A pesar del tiempo transcurrido, todavía no me acostumbro a la idea, no tengo pensamientos lo suficientemente asentados acerca de mi enfermedad. Es más, contra toda evidencia no falta ocasión en que la considere temporal, pasajera. Por ello, le dejo la palabra al profesor Taylor. Que lo disfruten:
El problema, como sospeché durante un tiempo, no es encontrar un remedio, sino aprender a vivir con la imposibilidad de curarse.
El placer nunca satisface porque siempre deja una carencia.
Ni satisfactorio ni insatisfactorio, el placer crea la enfermedad de la felicidad, que lo deja todo incompleto.
He buscado en los rincones más lejanos de mi memoria, y me resulta difícil conjurar una sola imagen de mis padres disfrutando de un momento placentero.

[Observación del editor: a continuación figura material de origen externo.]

(* ===== verification/ReplSync.v ===== *)
(** Synchronizing a replica: the place of an offset in the blocks, partial and full
    synchronization. *)

From stdpp Require Import list sorting.
From S2P Require Import Prelude State Repl ReplInv ReplFeed.

Local Open Scope Z_scope.

(** ** Finding an offset *)

Lemma index_seek_spec k l a b : index_seek k l = (a, b) -> l = a ++ b /\ Forall (λ p, p.1 <= k) a.
Proof.
  revert a b. induction l as [|p l IH]; cbn [index_seek]; intros a b; [intros [= <- <-]; by split|].
  destruct (Z.ltb_spec k p.1); [intros [= <- <-]; by split|]. destruct (index_seek k l) as [a' b'] eqn:E. intros [= <- <-].
  destruct (IH _ _ eq_refl) as [-> H1]. split; [done|]. by constructor.
Qed.

Lemma index_start_ok L h0 h base s bl p : trimmed_ok L h0 h base s bl -> repl_buffer_blocks s <> [] -> bl_offset bl <= p ->
  exists b, b ∈ repl_buffer_blocks s /\ index_start p bl = Some (b_id b) /\ repl_offset b <= p.
Proof.
  intros [[B BR] Ho] Hne Hp.
  assert (Hhead : exists b, b ∈ repl_buffer_blocks s /\ ref_node bl = Some (b_id b) /\ repl_offset b <= p).
  { rewrite BR. pose proof (bo_chain _ _ _ _ _ _ B) as Hc. destruct (repl_buffer_blocks s) as [|b l]; [done|]. destruct Hc as [Hc _].
    exists b. split; [by left|]. split; [done|lia]. }
  unfold index_start. destruct (blocks_index bl) as [|e l] eqn:Ei; [done|]. destruct (index_seek p (e :: l)) as [before after] eqn:Es.
  destruct (index_seek_spec _ _ _ _ Es) as [Hl Hb]. destruct (last before) as [[k n]|] eqn:Hlast.
  - apply last_Some in Hlast as [pre ->]. apply Forall_app in Hb as [_ Hb]. apply Forall_inv in Hb. cbn in Hb.
    destruct (bo_indexed _ _ _ _ _ _ B k n) as (b & Hin & <- & <-).
    { rewrite Ei, Hl. apply elem_of_app. left. apply elem_of_app. right. by left. }
    exists b. by destruct after.
  - apply last_None in Hlast as ->. destruct after; [by destruct l|exact Hhead].
Qed.

Lemma search_node_ok o l p : chained o l -> l <> [] -> o <= p <= o + Z.of_nat (length (content l)) ->
  exists l1 c l2, l = l1 ++ c :: l2 /\ search_node p l = Some c /\ repl_offset c <= p <= repl_offset c + b_used c.
Proof.
  revert o. induction l as [|b l IH]; intros o Hc Hne Hp; [done|]. cbn [chained search_node] in *. destruct Hc as (H1 & H2 & H3 & H4 & H5).
  destruct (Z.leb_spec p (repl_offset b + b_used b)) as [Hle|Hgt]; [exists [], b, l; split; [done|]; split; [done|lia]|].
  assert (Hlen : Z.of_nat (length (content (b :: l))) = b_used b + Z.of_nat (length (content l))).
  { unfold content, b_used. cbn. rewrite length_app. lia. }
  destruct (IH (o + b_used b)) as (l1 & c & l2 & -> & E & Hr); [done| |lia|exists (b :: l1), c, l2; done].
  intros ->. change (content []) with (@nil Z) in Hlen. cbn [length] in Hlen. lia.
Qed.

(** The bytes from the offset [p] on. *)
Lemma offset_content L h0 h base s bl pre c l2 p : trimmed_ok L h0 h base s bl -> repl_buffer_blocks s = pre ++ c :: l2 ->
  repl_offset c <= p <= repl_offset c + b_used c ->
  drop (Z.to_nat (p - repl_offset c)) (content (find_from (repl_buffer_blocks s) (b_id c))) = drop (Z.to_nat (p - 1 - base)) h /\
  base < p <= base + Z.of_nat (length h) + 1.
Proof.
  intros [[B BR] Ho] Hl Hp. pose proof (bo_chain _ _ _ _ _ _ B) as Hc. rewrite Hl in Hc. apply chained_offset in Hc.
  pose proof (bo_hist _ _ _ _ _ _ B) as Hh. pose proof (bo_len _ _ _ _ _ _ B) as Hlen. destruct (bo_content _ _ _ _ _ _ B) as [old E].
  rewrite Hl in Hlen, E. rewrite content_app in Hlen, E. rewrite length_app in Hlen. rewrite E, !length_app in Hh.
  assert (Hu : b_used c <= Z.of_nat (length (content (c :: l2)))) by (unfold content, b_used; cbn; rewrite length_app; lia).
  rewrite E, !length_app. split; [|lia]. rewrite Hl, find_from_split by (rewrite <- Hl; apply B).
  replace (Z.to_nat (p - 1 - base)) with (length old + (length (content pre) + Z.to_nat (p - repl_offset c)))%nat by lia.
  by rewrite !drop_app_add.
Qed.

(** ** Replicas that come *)

(** A list with one more replica. *)
Lemma stream_ok_add h base s bl r s' : stream_ok h base s bl -> ref_repl_buf_node r = None -> find_replica (slaves s) (r_id r) = None ->
  s' = with_slaves (slaves s ++ [r]) s -> replica_ok h h base (repl_buffer_blocks s) r -> stream_ok h base s' bl.
Proof.
  intros Hs Hn Hf -> Hok. pose proof Hs as [[B _] _]. eapply stream_ok_slaves; [exact Hs|done..| | |].
  - intros n. cbn [slaves with_slaves]. rewrite refs_app. cbn [refs]. rewrite Hn. unfold ind. rewrite decide_False by done. lia.
  - cbn [slaves with_slaves]. rewrite fmap_app. apply NoDup_app. split; [apply B|]. split; [|apply NoDup_singleton]. intros i Hi Hi2. apply list_elem_of_singleton in Hi2 as ->.
    apply list_elem_of_fmap in Hi as (x & E & Hx). by apply (proj1 (find_replica_None _ _) Hf x Hx).
  - intros x [Hx|Hx]%elem_of_app; [by apply (bo_replicas _ _ _ _ _ _ B)|]. by apply list_elem_of_singleton in Hx as ->.
Qed.

Lemma stream_ok_add_at h base s bl r m s' : stream_ok h base s bl -> ref_repl_buf_node r = Some m -> find_replica (slaves s) (r_id r) = None ->
  repl_buffer_blocks s' = update_block m (λ b, set_refcount (refcount b + 1) b) (repl_buffer_blocks s) -> slaves s' = slaves s ++ [r] ->
  master_repl_offset s' = master_repl_offset s -> repl_block_id s' = repl_block_id s -> repl_buffer_mem s' = repl_buffer_mem s ->
  repl_backlog s' = repl_backlog s -> replica_ok h h base (repl_buffer_blocks s) r -> stream_ok h base s' bl.
Proof.
  intros [BB Ho] Hm Hf Hl HL E1 E2 E3 E4 Hok. pose proof (proj1 BB) as B. split; [|by rewrite E1].
  eapply (buffer_ok_refs _ _ _ _ _ _ _ s' bl m 1 BB); try done; rewrite ?HL.
  - by exists []; rewrite app_nil_r.
  - intros k. rewrite refs_app. cbn [refs]. rewrite Hm. unfold ind.
    destruct (decide (k = m)) as [->|]; [rewrite decide_True by done|rewrite decide_False by congruence]; lia.
  - rewrite fmap_app. apply NoDup_app. split; [apply B|]. split; [|apply NoDup_singleton]. intros i Hi Hi2. apply list_elem_of_singleton in Hi2 as ->.
    apply list_elem_of_fmap in Hi as (x & E & Hx). by apply (proj1 (find_replica_None _ _) Hf x Hx).
  - intros x [Hx|Hx]%elem_of_app; [by apply (bo_replicas _ _ _ _ _ _ B)|]. by apply list_elem_of_singleton in Hx as ->.
Qed.

(** A replica that had no place in the blocks gets one. *)
Lemma buffer_attach h base s bl r f m s' : stream_ok h base s bl -> r ∈ slaves s -> ref_repl_buf_node r = None ->
  ref_repl_buf_node (f r) = Some m -> (forall x, r_id (f x) = r_id x) ->
  repl_buffer_blocks s' = update_block m (λ b, set_refcount (refcount b + 1) b) (repl_buffer_blocks s) ->
  slaves s' = update_replica (r_id r) f (slaves s) -> master_repl_offset s' = master_repl_offset s -> repl_block_id s' = repl_block_id s ->
  repl_buffer_mem s' = repl_buffer_mem s -> repl_backlog s' = repl_backlog s -> replica_ok h h base (repl_buffer_blocks s) (f r) ->
  stream_ok h base s' bl.
Proof.
  intros [BB Ho] Hr Hn Hm Hid Hl HL E1 E2 E3 E4 Hok. pose proof (proj1 BB) as B. pose proof (bo_slaves _ _ _ _ _ _ B) as Hnd. split; [|by rewrite E1].
  eapply (buffer_ok_refs _ _ _ _ _ _ _ s' bl m 1 BB); try done; rewrite ?HL.
  - by exists []; rewrite app_nil_r.
  - intros k. rewrite refs_update by done. rewrite Hn, Hm. unfold ind. rewrite (decide_False (P := None = Some k)) by done.
    destruct (decide (k = m)) as [->|]; [rewrite decide_True by done|rewrite decide_False by congruence]; lia.
  - by rewrite update_replica_ids.
  - intros x Hx. eapply update_replica_in in Hx as [->|[Hx _]]; [done| |done|exact Hr|done]. by apply (bo_replicas _ _ _ _ _ _ B).
Qed.

Lemma update_replica_snoc c f l r : find_replica l c = None -> r_id r = c -> update_replica c f (l ++ [r]) = l ++ [f r].
Proof.
  intros Hf <-. unfold update_replica. rewrite map_app. cbn. rewrite Z.eqb_refl. f_equal.
  apply update_replica_none. by apply find_replica_None.
Qed.

Lemma find_replica_snoc l r : find_replica l (r_id r) = None -> find_replica (l ++ [r]) (r_id r) = Some r.
Proof.
  induction l as [|x l IH]; cbn [app find_replica]; [by rewrite Z.eqb_refl|]. by destruct (_ =? _).
Qed.

(** ** Partial synchronization *)

(** The stream from the offset [p] on can be given to a replica. *)
Definition psync_possible (s : rstate) (id p : Z) : Prop :=
  (id = replid s \/ id = replid2 s /\ p <= second_replid_offset s) /\
  exists bl, repl_backlog s = Some bl /\ bl_offset bl <= p <= bl_offset bl + histlen bl.

(** What a replica is that has resumed at [p]. *)
Definition resumed (c p : Z) (rdb sent : bool) (r : replica) : Prop :=
  r_id r = c /\ replstate r = SLAVE_STATE_ONLINE /\ rdbonly r = rdb /\ close_asap r = negb sent /\ start_on_ack r = false /\ r_sent r = [] /\
  r_told r = (if sent then Some (p - 1) else None).

(** [addReplyReplicationBacklog] for a replica that has been told its offset. *)
Lemma wp_addReply h base s bl r rdb p (Q : Z -> rstate -> Prop) : stream_ok h base s bl -> find_replica (slaves s) (r_id r) = None ->
  bl_offset bl <= p <= bl_offset bl + histlen bl -> r = set_told (p - 1) (new_replica (r_id r) SLAVE_STATE_ONLINE rdb) ->
  (forall s' r' n, stream_ok h base s' bl -> kept_but_slaves s s' -> slaves s' = slaves s ++ [r'] -> resumed (r_id r) p rdb true r' -> Q n s') ->
  wp (addReplyReplicationBacklog (r_id r) p) (with_slaves (slaves s ++ [r]) s) Q.
Proof.
  intros Hs Hf Hp Hr HQ. pose proof Hs as [[B BR] Ho]. pose proof (bo_hist _ _ _ _ _ _ B) as Hh. pose proof (bo_len _ _ _ _ _ _ B) as Hlen.
  pose proof (find_replica_snoc (slaves s) r Hf) as Hfr. set (s0 := with_slaves _ s).
  assert (Hmk : forall l f, f r = set_ref (ref_repl_buf_node (f r)) (ref_block_pos (f r)) r ->
      (forall n, ref_repl_buf_node (f r) = Some n -> exists b, b ∈ l /\ b_id b = n /\ 0 <= ref_block_pos (f r) <= b_used b) ->
      told_ok h h base l (f r) (p - 1) -> replica_ok h h base l (f r)).
  { intros l f -> Hb Ht. rewrite Hr in *. split; cbn in *; try done.
    - intros [?|?]; done.
    - by intros o _ [= <-]. }
  eapply wp_bind, wp_get_backlog; [apply B|]. destruct (Z.eqb_spec (histlen bl) 0) as [Hz|Hz].
  - apply wp_ret. destruct (bo_content _ _ _ _ _ _ B) as [old E]. eapply (HQ s0 r); [|done|done|by rewrite Hr].
    apply (stream_ok_add h base s bl r s0); [exact Hs|by rewrite Hr|done|done|]. apply (Hmk _ (λ x, x)); [by rewrite Hr|by rewrite Hr|].
    split; [lia|]. rewrite Hr. cbn. rewrite drop_ge by lia. done.
  - apply wp_bind, wp_get. change (repl_buffer_blocks s0) with (repl_buffer_blocks s).
    assert (Hne : repl_buffer_blocks s <> []) by (intros E; rewrite E in Hlen; by destruct Hz).
    destruct (index_start_ok _ _ _ _ _ _ p (conj (conj B BR) Ho) Hne) as (b & Hb & -> & Hbp); [lia|].
    eapply wp_bind, wp_get_block; [by apply find_block_elem; [apply B|]|].
    apply list_elem_of_split in Hb as (l1 & l2 & Hl). pose proof (bo_ids _ _ _ _ _ _ B) as Hnd.
    rewrite Hl at 1. rewrite find_from_split by by rewrite <- Hl. pose proof (bo_chain _ _ _ _ _ _ B) as Hc. rewrite Hl in Hc.
    apply chained_app in Hc as [_ Hc]. pose proof (proj1 Hc) as Hbo.
    destruct (search_node_ok _ _ p Hc) as (l3 & c & l4 & El & -> & Hcp).
    { done. }
    { rewrite Hl, content_app, length_app in Hlen. lia. }
    rewrite El, app_assoc in Hl. destruct (offset_content _ _ _ _ _ _ (l1 ++ l3) c l4 p (conj (conj B BR) Ho) Hl Hcp) as [Hd Hrange].
    assert (Hcin : c ∈ repl_buffer_blocks s) by (rewrite Hl; apply elem_of_app; right; by left).
    set (f := set_ref (Some (b_id c)) (p - repl_offset c)). apply wp_bind. eapply wp_set_block; [apply find_block_elem; [apply Hnd|exact Hcin]|].
    apply wp_bind. eapply wp_set_replica; [exact Hfr|]. apply wp_ret. cbn [slaves with_blocks s0 with_slaves]. rewrite update_replica_snoc by done.
    match goal with |- Q _ ?x => set (s2 := x) end.
    assert (Hok : replica_ok h h base (repl_buffer_blocks s) (f r)).
    { apply Hmk; [done| |].
      - intros n [= <-]. exists c. split; [done|]. split; [done|]. cbn. lia.
      - split; [lia|]. cbn. rewrite Hr. cbn. unfold pending. cbn. rewrite Hd. done. }
    eapply (HQ s2 (f r)); [|done|done|subst f; by rewrite Hr].
    by eapply (stream_ok_add_at h base s bl (f r) (b_id c) s2).
Qed.

Lemma new_replica_ok h base l c st rdb told (close : bool) : st <> REPL_STATE_NONE -> st <> SLAVE_STATE_RDB_TRANSMITTED ->
  st <> SLAVE_STATE_WAIT_BGSAVE_END -> st <> SLAVE_STATE_SEND_BULK ->
  (close = false -> st <> SLAVE_STATE_WAIT_BGSAVE_START -> is_Some told) -> (st = SLAVE_STATE_WAIT_BGSAVE_START -> told = None) ->
  (forall o, told = Some o -> o = base + Z.of_nat (length h)) ->
  replica_ok h h base l (Replica c st rdb false close None 0 0 told []).
Proof.
  intros H1 H2 H3 H4 H5 H6 H7. split; cbn; try done.
  - intros H. split; [done|]. split; [done|]. by apply H6.
  - intros [H|H]; done.
  - intros o _ Ho. rewrite (H7 o Ho). split; [lia|]. cbn. by rewrite drop_ge by lia.
Qed.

La responsabilidad del profesor y del escritor que oye al no oír es sembrar semillas de duda dondequiera que haya certeza, encontrar defectos en todo fundamento considerado firme, tejer inseguridad en la propia tela de la seguridad.
La soledad generalmente ocurre en situaciones liminales, cuando la experiencia es más intensa. Estos momentos pueden ser tiempos de gozo desbordante o de pena devastadora.
La soledad implica una profunda paradoja: cuando más juntos estamos es cuando más separados estamos, y cuando más separados estamos es cuando más juntos estamos.
A pesar de la sabiduría de los filósofos, en un determinado momento de la vida, las charlas ligeras se acercan más a la realidad que ninguna otra cosa.
A veces es difícil aprender que estar aferrado es perder y dejar ir es ganar.
Nadie puede sufrir por otro. Todos debemos sufrir solos, absolutamente solos.
Una voluntad fuerte no hace que la vida sea más fácil; al contrario, la determinación resolutiva generalmente hace que la vida sea mucho más difícil.
Cuando sufres una enfermedad crónica, estás expuesto a la dimensión de la temporalidad más debilitadora e inevitable.
Sobrevivir no es lo mismo que recuperarse. Recuperarte te vuelve a llevar a donde estabas, de modo que puedas seguir con tu vida; sobrevivir te lleva a algún sitio en el que nunca has estado y hace imposible que vuelvas a donde antes estabas.
Bienvenido seas, lector, al misterio ante el porvenir.